I'm always afraid that I might find out that there is something wrong with me other than that I have sad. I am always looking for symptoms, wondering if I have an autism spectrum disorder one minute, ocd the next. All of those things just seem so vague sometimes and I feel like if I do have any of this stuff then I don't deserve to keep trying to be normal. I feel that there is no point in trying to be normal like I do, and that I should just accept the fact that I am a freak of nature....this is very disturbing, confusing. and frustrating...especially since psychological problems in general are so complex even for many psychologists and other 'professionals'. I think that might be why I am in so much fear. I hate all of this obsessing! Why can't I just live like a normal person...a normal ignorant, non thinking person....haha


----------



## Kardax (Dec 29, 2004)

The word "hypochondria" kinda sorta describes what you're feeling, but only a medical professional can make that diagnosis.

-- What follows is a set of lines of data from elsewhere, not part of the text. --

(* ===== verification/Collectors.v ===== *)
(** * The host collectors (tasks/basereport, processbeat, socketsnapshot, dmesg,
    selfstats, gatherupbeat)

    Each run reads counters of the operating system - arguments here - and puts
    them into one event. Regular expressions of the configuration are arguments;
    the fixed patterns of the dmesg task are spelled out. *)
From Stdlib Require Import Ascii String.
From stdpp Require Import pretty.
From S2P Require Import Prelude GoTime LabelsJson GoFloat GoStrings Web Configs HttpPublish Events.

(** ** tasks/basereport/basereport.go *)
Definition defaultCPUSampleWindow : Duration := 1 * Second.
Definition defaultDiskPath : string := "/".

Record MemStat := { me_Total : Z; me_Available : Z; me_Used : Z; me_UsedPercent : float64 }.
Record DiskUsage := { di_Total : Z; di_Used : Z; di_UsedPercent : float64 }.
Record LoadAvg := { la_Load1 : float64; la_Load5 : float64; la_Load15 : float64 }.
Record IOCounters := { io_BytesSent : Z; io_BytesRecv : Z; io_PacketsSent : Z; io_PacketsRecv : Z }.

(** [hr_cancelled]: the context ended during the sampling window. *)
Record HostReadings := {
  hr_cpu : Duration -> result (list float64);
  hr_cancelled : bool;
  hr_mem : result MemStat;
  hr_disk : string -> result DiskUsage;
  hr_load : result LoadAvg;
  hr_net : result (list IOCounters)
}.

Abbreviation Metrics := (gmap string float64).

Definition is_underscore (c : ascii) : bool := bool_decide (c = "_"%char).

Definition letter_or_digit (c : ascii) : bool :=
  let b := byte c in
  (97 <=? b) && (b <=? 122) || (65 <=? b) && (b <=? 90) || (48 <=? b) && (b <=? 57).

Definition separator (c : ascii) : bool :=
  bool_decide (c ∈ ["/"; "."; "-"; "_"]%char).

Definition metric_byte (c : ascii) : option ascii :=
  if letter_or_digit c then Some c else if separator c then Some "_"%char else None.

Fixpoint drop_underscores (s : Text) : Text :=
  match s with
  | c :: s' => if is_underscore c then drop_underscores s' else s
  | [] => []
  end.

Definition sanitizeMetricKey (p : string) : string :=
  let out := omap metric_byte (text p) in
  let out := drop_underscores out in
  let out := reverse (drop_underscores (reverse out)) in
  match out with [] => "root"%string | _ => str out end.

Definition cpu_window (cfg : BasereportConfig) : Duration :=
  or_default defaultCPUSampleWindow (InfoPeriod (Cpu cfg)).

Definition collectCPU (cfg : BasereportConfig) (h : HostReadings) (m : Metrics) : Metrics :=
  match hr_cpu h (cpu_window cfg) with
  | Err _ => m
  | Ok pcts =>
      if hr_cancelled h then m
      else match pcts with p :: _ => <["cpu_usage"%string := p]> m | [] => m end
  end.

Definition collectMem (cfg : BasereportConfig) (h : HostReadings) (m : Metrics) : Metrics :=
  if negb (mem_Enabled (Mem cfg)) then m
  else
    match hr_mem h with
    | Err _ => m
    | Ok v =>
        <["mem_used_percent" := me_UsedPercent v]>
          (<["mem_used_bytes" := float_of (me_Used v)]>
            (<["mem_available_bytes" := float_of (me_Available v)]>
              (<["mem_total_bytes" := float_of (me_Total v)]> m)))%string
    end.

Definition disk_metric (p suffix : string) : string := "disk_" +:+ sanitizeMetricKey p +:+ suffix.

Definition collect_path (h : HostReadings) (m : Metrics) (p : string) : Metrics :=
  match hr_disk h p with
  | Err _ => m
  | Ok u =>
      <[disk_metric p "_used_percent" := di_UsedPercent u]>
        (<[disk_metric p "_used_bytes" := float_of (di_Used u)]>
          (<[disk_metric p "_total_bytes" := float_of (di_Total u)]> m))
  end.

Definition disk_paths (cfg : BasereportConfig) : list string :=
  match Paths (Disk cfg) with [] => [defaultDiskPath] | ps => ps end.

Definition collectDisk (cfg : BasereportConfig) (h : HostReadings) (m : Metrics) : Metrics :=
  if negb (disk_Enabled (Disk cfg)) then m else foldl (collect_path h) m (disk_paths cfg).

Definition collectLoad (cfg : BasereportConfig) (h : HostReadings) (m : Metrics) : Metrics :=
  if negb (load_Enabled (Load cfg)) then m
  else
    match hr_load h with
    | Err _ => m
    | Ok a => <["load15" := la_Load15 a]> (<["load5" := la_Load5 a]> (<["load1" := la_Load1 a]> m))%string
    end.

Definition collectNet (cfg : BasereportConfig) (h : HostReadings) (m : Metrics) : Metrics :=
  if negb (net_Enabled (Net cfg)) then m
  else
    match hr_net h with
    | Ok (c :: _) =>
        <["net_packets_recv" := float_of (io_PacketsRecv c)]>
          (<["net_packets_sent" := float_of (io_PacketsSent c)]>
            (<["net_bytes_recv" := float_of (io_BytesRecv c)]>
              (<["net_bytes_sent" := float_of (io_BytesSent c)]> m)))%string
    | _ => m
    end.

Definition basereport_metrics (cfg : BasereportConfig) (h : HostReadings) : Metrics :=
  collectNet cfg h (collectLoad cfg h (collectDisk cfg h (collectMem cfg h (collectCPU cfg h ∅)))).

Definition hostname_dims (host : string) : gmap string string := {["hostname" := host]}.

Definition basereport_run {X} (now : Time) (host : string) (sent : bool) (cfg : BasereportConfig)
    (h : HostReadings) : list (SimpleEvent X) :=
  emit sent (NewEvent now ModuleBasereport (base_data (hostname_dims host) (basereport_metrics cfg h))).

(** ** tasks/processbeat/processbeat.go *)
Record procInfo := {
  PID : Z;
  Name : string;
  Cmdline : string;
  CPUPercent : float64;
  MemPercent : float64;  (* a float32 *)
  RSSBytes : Z;
  VMSBytes : Z;
  NumFDs : Z;
  NumThreads : Z
}.

Record Process := {
  pc_Pid : Z;
  pc_Name : result string;
  pc_Cmdline : result string;
  pc_CPUPercent : result float64;
  pc_MemoryPercent : result float64;
  pc_MemoryInfo : result (Z * Z);  (* RSS, VMS *)
  pc_NumFDs : result Z;
  pc_NumThreads : result Z
}.

Definition or_zero {A} (d : A) (r : result A) : A := match r with Ok a => a | Err _ => d end.

Definition collectProc (p : Process) (name : string) : procInfo :=
  let mem := or_zero (0, 0) (pc_MemoryInfo p) in
  {| PID := pc_Pid p; Name := name; Cmdline := or_zero EmptyString (pc_Cmdline p);
     CPUPercent := or_zero fzero (pc_CPUPercent p);
     MemPercent := or_zero fzero (pc_MemoryPercent p);
     RSSBytes := mem.1; VMSBytes := mem.2; NumFDs := or_zero 0 (pc_NumFDs p);
     NumThreads := or_zero 0 (pc_NumThreads p) |}.

Section processbeat.
(** [regexp.Compile]: a test, or an error. *)
Context (Compile : string -> result (string -> bool)).
(** [sort.Slice] by falling CPU: some permutation; [less] is what it is given. *)
Context (sort_slice : (procInfo -> procInfo -> bool) -> list procInfo -> list procInfo).

Definition more_cpu (a b : procInfo) : bool := flt (CPUPercent b) (CPUPercent a).

Definition name_wanted (cfg : ProcessbeatConfig) (name : string) : bool :=
  match ProcessNames cfg with [] => true | names => bool_decide (name ∈ names) end.

Definition cmdline_wanted (re : option (string -> bool)) (p : Process) : bool :=
  match re with
  | None => true
  | Some m => match pc_Cmdline p with Ok c => m c | Err _ => false end
  end.

Definition proc_row (cfg : ProcessbeatConfig) (re : option (string -> bool)) (p : Process)
    : option procInfo :=
  match pc_Name p with
  | Err _ => None
  | Ok name =>
      if negb (name_wanted cfg name) then None
      else if negb (cmdline_wanted re p) then None
      else Some (collectProc p name)
  end.

Definition process_regex (cfg : ProcessbeatConfig) : result (option (string -> bool)) :=
  if decide (ProcessRegex cfg = EmptyString) then Ok None
  else match Compile (ProcessRegex cfg) with
       | Err e => Err ("process_regex compile: " +:+ e)
       | Ok m => Ok (Some m)
       end.

Definition top_n (n : Z) (ps : list procInfo) : list procInfo :=
  if (0 <? n) && (n <? Z.of_nat (List.length ps)) then take (Z.to_nat n) ps else ps.

Definition collect_procs (cfg : ProcessbeatConfig) (procs : result (list Process))
    : result (list procInfo) :=
  match procs with
  | Err e => Err ("process.Processes: " +:+ e)
  | Ok allProcs =>
      match process_regex cfg with
      | Err e => Err e
      | Ok re => Ok (top_n (TopN cfg) (sort_slice more_cpu (omap (proc_row cfg re) allProcs)))
      end
  end.

Definition total_and_cost (total cost_ms : Z) : Metrics :=
  <["cost_ms" := float_of cost_ms]> {["total" := float_of total]}.

Definition processbeat_run (now : Time) (host : string) (cost_ms : Z) (sent : bool)
    (cfg : ProcessbeatConfig) (procs : result (list Process)) : list (SimpleEvent (list procInfo)) :=
  match collect_procs cfg procs with
  | Err _ => []
  | Ok ps =>
      emit sent (NewEvent now "processbeat_event"
        (<["processes" := A_other ps]>
          (base_data (hostname_dims host) (total_and_cost (Z.of_nat (List.length ps)) cost_ms))))
  end.
End processbeat.

(** ** tasks/socketsnapshot/socketsnapshot.go *)
Record connInfo := {
  cn_PID : Z;
  Protocol : string;
  cn_Status : string;
  LocalIP : string;
  Port : Z;
  RemoteIP : string;
  RemotePort : Z
}.

Record ConnectionStat := {
  cs_Pid : Z;
  cs_Status : string;
  cs_Laddr : string * Z;
  cs_Raddr : string * Z
}.

Definition conn_of (kind : string) (c : ConnectionStat) : connInfo :=
  {| cn_PID := cs_Pid c; Protocol := kind; cn_Status := cs_Status c; LocalIP := (cs_Laddr c).1;
     Port := (cs_Laddr c).2; RemoteIP := (cs_Raddr c).1; RemotePort := (cs_Raddr c).2 |}.

Definition collect_conns (connections : string -> result (list ConnectionStat)) : list connInfo :=
  ["tcp"; "udp"]%string ≫= fun kind =>
    match connections kind with Err _ => [] | Ok cs => conn_of kind <$> cs end.

Definition socketsnapshot_run (now : Time) (host : string) (cost_ms : Z) (sent : bool)
    (connections : string -> result (list ConnectionStat)) : list (SimpleEvent (list connInfo)) :=
  let cs := collect_conns connections in
  emit sent (NewEvent now "socketsnapshot_event"
    (<["connections" := A_other cs]>
      (base_data (hostname_dims host) (total_and_cost (Z.of_nat (List.length cs)) cost_ms)))).

(** ** tasks/dmesg/dmesg.go *)

(** The fixed patterns: a text that occurs, one the line starts with, one of
    several, or one with one arbitrary character in it. *)
Inductive Pattern :=
| P_text (s : string)
| P_start (s : string)
| P_either (ss : list string)
| P_gap (s t : string).

(** The number of bytes of the first character: [utf8.DecodeRune]. *)
Definition rune_width (s : Text) : nat :=
  match s with
  | [] => 0
  | a :: s1 =>
      match s1 with
      | b :: s2 =>
          if seq2 a b then 2 else
          match s2 with
          | c :: s3 =>
              if seq3 a b c then 3 else
              match s3 with
              | d :: _ => if seq4 a b c d then 4 else 1
              | [] => 1
              end
          | [] => 1
          end
      | [] => 1
      end
  end.

Definition gap_here (s t : Text) (line : Text) : bool :=
  match strip_prefix s line with
  | Some (c :: r) => bool_decide (c <> "010"%char) && HasPrefix (drop (rune_width (c :: r)) (c :: r)) t
  | _ => false
  end.

Fixpoint gap_somewhere (s t : Text) (line : Text) : bool :=
  gap_here s t line || match line with [] => false | _ :: line' => gap_somewhere s t line' end.

Definition MatchString (p : Pattern) (line : string) : bool :=
  match p with
  | P_text s => contains s line
  | P_start s => String.prefix s line
  | P_either ss => existsb (fun s => contains s line) ss
  | P_gap s t => gap_somewhere (text s) (text t) (text line)
  end.

Definition compiledPatterns : list (string * Pattern) :=
  [("ext3_fs_error", P_text "EXT3-fs error");
   ("disk_io_error", P_text "I/O error");
   ("table_full_drop_pkg", P_text "table full, dropping packet");
   ("out_of_socket_mem", P_text "Out of socket memory");
   ("allocation_failed", P_text "allocation failed");
   ("neighbour_table_overf", P_text "neighbour table overflow");
   ("mce_error", P_start "MCE");
   ("run_in_m_clock_mode", P_text "Running in modulated clock mode");
   ("transmit_time_out", P_text "transmit timed out");
   ("oom", P_either ["Out of Memory"; "out_of_memory"; "oom-kill"]);
   ("alloc_kernel_sgl", P_text "Failed to alloc kernel SGL buffer for IOCTL");
   ("nmi_received", P_gap "Uhhuh" " NMI received");
   ("page_alloc_fail", P_text "page allocation failure");
   ("nic_link_change", P_text "NIC Link is")]%string.

Record matchResult := { mt_Name : string; mt_Message : string }.

(** The inner loop: the first pattern that matches and whose pair has not been
    seen. *)
Fixpoint match_line (patterns : list (string * Pattern)) (line : string) (seen : gset string)
    : option matchResult * gset string :=
  match patterns with
  | [] => (None, seen)
  | (name, p) :: patterns' =>
      if MatchString p line then
        let key := name +:+ ":" +:+ line in
        if decide (key ∈ seen) then match_line patterns' line seen
        else (Some {| mt_Name := name; mt_Message := line |}, {[key]} ∪ seen)
      else match_line patterns' line seen
  end.

Fixpoint match_lines (lines : list Text) (seen : gset string) : list matchResult :=
  match lines with
  | [] => []
  | l :: lines' =>
      match TrimSpace l with
      | [] => match_lines lines' seen
      | line =>
          let '(r, seen) := match_line compiledPatterns (str line) seen in
          match r with
          | Some m => m :: match_lines lines' seen
          | None => match_lines lines' seen
          end
      end
  end.

Definition collect_dmesg (out : result string) : list matchResult :=
  match out with
  | Err _ => []
  | Ok s => match_lines (split_on "010"%char (text s)) ∅
  end.

Definition dmesg_run (now : Time) (host : string) (cost_ms : Z) (sent : bool) (out : result string)
    : list (SimpleEvent (list matchResult)) :=
  let ms := collect_dmesg out in
  emit sent (NewEvent now "dmesg_event"
    (<["exceptions" := A_other ms]>
      (base_data (hostname_dims host) (total_and_cost (Z.of_nat (List.length ms)) cost_ms)))).

(** ** tasks/selfstats/selfstats.go *)
Record MemStats := {
  HeapAlloc : Z; HeapSys : Z; HeapObjects : Z; NumGC : Z; PauseTotalNs : Z; Alloc : Z;
  TotalAlloc : Z; Sys : Z
}.

Definition megabytes (n : Z) : float64 := fdiv (float_of n) (float_of (1024 * 1024)).

(** [Duration.Seconds] *)
Definition seconds (d : Duration) : float64 :=
  fadd (float_of (Z.quot d Second)) (fdiv (float_of (Z.rem d Second)) (float_of Second)).

Definition selfstats_metrics (uptime : Duration) (goroutines cpus : Z) (ms : MemStats) : Metrics :=
  <["sys_mb" := megabytes (Sys ms)]>
  (<["total_alloc_mb" := megabytes (TotalAlloc ms)]>
  (<["alloc_mb" := megabytes (Alloc ms)]>
  (<["gc_pause_total_ns" := float_of (PauseTotalNs ms)]>
  (<["num_gc" := float_of (NumGC ms)]>
  (<["heap_objects" := float_of (HeapObjects ms)]>
  (<["heap_sys_mb" := megabytes (HeapSys ms)]>
  (<["heap_alloc_mb" := megabytes (HeapAlloc ms)]>
  (<["num_cpu" := float_of cpus]>
  (<["num_goroutine" := float_of goroutines]> {["uptime_sec" := seconds uptime]})))))))))%string.

Definition selfstats_run {X} (now : Time) (host version : string) (sent : bool) (uptime : Duration)
    (goroutines cpus : Z) (ms : MemStats) : list (SimpleEvent X) :=
  emit sent (NewEvent now "selfstats_event"
    (<["go_version" := A_text version]>
      (base_data (hostname_dims host) (selfstats_metrics uptime goroutines cpus ms)))).

(** ** tasks/gatherupbeat/gatherupbeat.go *)
Definition gatherupbeat_run {X} (now : Time) (host : string) (sent : bool) (uptime : Duration)
    (cfg : GatherUpBeatConfig) : list (SimpleEvent X) :=
  emit sent (NewEvent now "gather_up_beat_event"
    (base_data (<["task_id" := pretty (TaskID (gatherupbeat_base cfg))]> (hostname_dims host))
       {["uptime_sec" := seconds uptime]})).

Have you tried meditation? Slowing your mind down, even for a few minutes a day, could be very releiving.

As for normalness... I tried being normal, hated it, stopped. I find that my natural personality of being a mad scientist is so much easier 

-Ryan


----------



## perfectlycalm (Nov 15, 2005)

I used to obsess over thinking I had other mental disorders. But I started to feel like my only other mental disorder besides SA and depression was me obsessing over nothing. Anyway, I'm tired of therapists and psychiatrists trying to label me. I've been told I have OCD, and asperger's also, but I don't believe them anymore, their labels won't help me get over my anxiety. They just keep searching for more labels, my therapist did this to me, and I was tired of it, I want to work on my problems that are in the present, and I don't see a point in finding more, or creating ones that didn't exist to begin with. I do so much better when I focus on what I can deal with, this is why I never am on the same page as psychiatrists or therapists because they keep analyzing me and I can tell it, I'm sick of being labeled, I want solutions not more useless questions. Their focus is always on finding more problems but not giving me a solution for any of the problems they label me with.


----------



## Vicky (Jan 14, 2004)

I have hypochondria. I think it comes from my mother who obsesses about all illnesses... would tell me I was sick when I was a child- when I was fine... always tells me to take medication to prevent whatever.... so naturally I worry a lot. I will always find something wrong with me... then research it and try to find something fatal that I might have. :um


----------



## Kardax (Dec 29, 2004)

perfectlycalm, they're "labelling" you not to insult you, but so that they know what sort of therapies and medications to apply.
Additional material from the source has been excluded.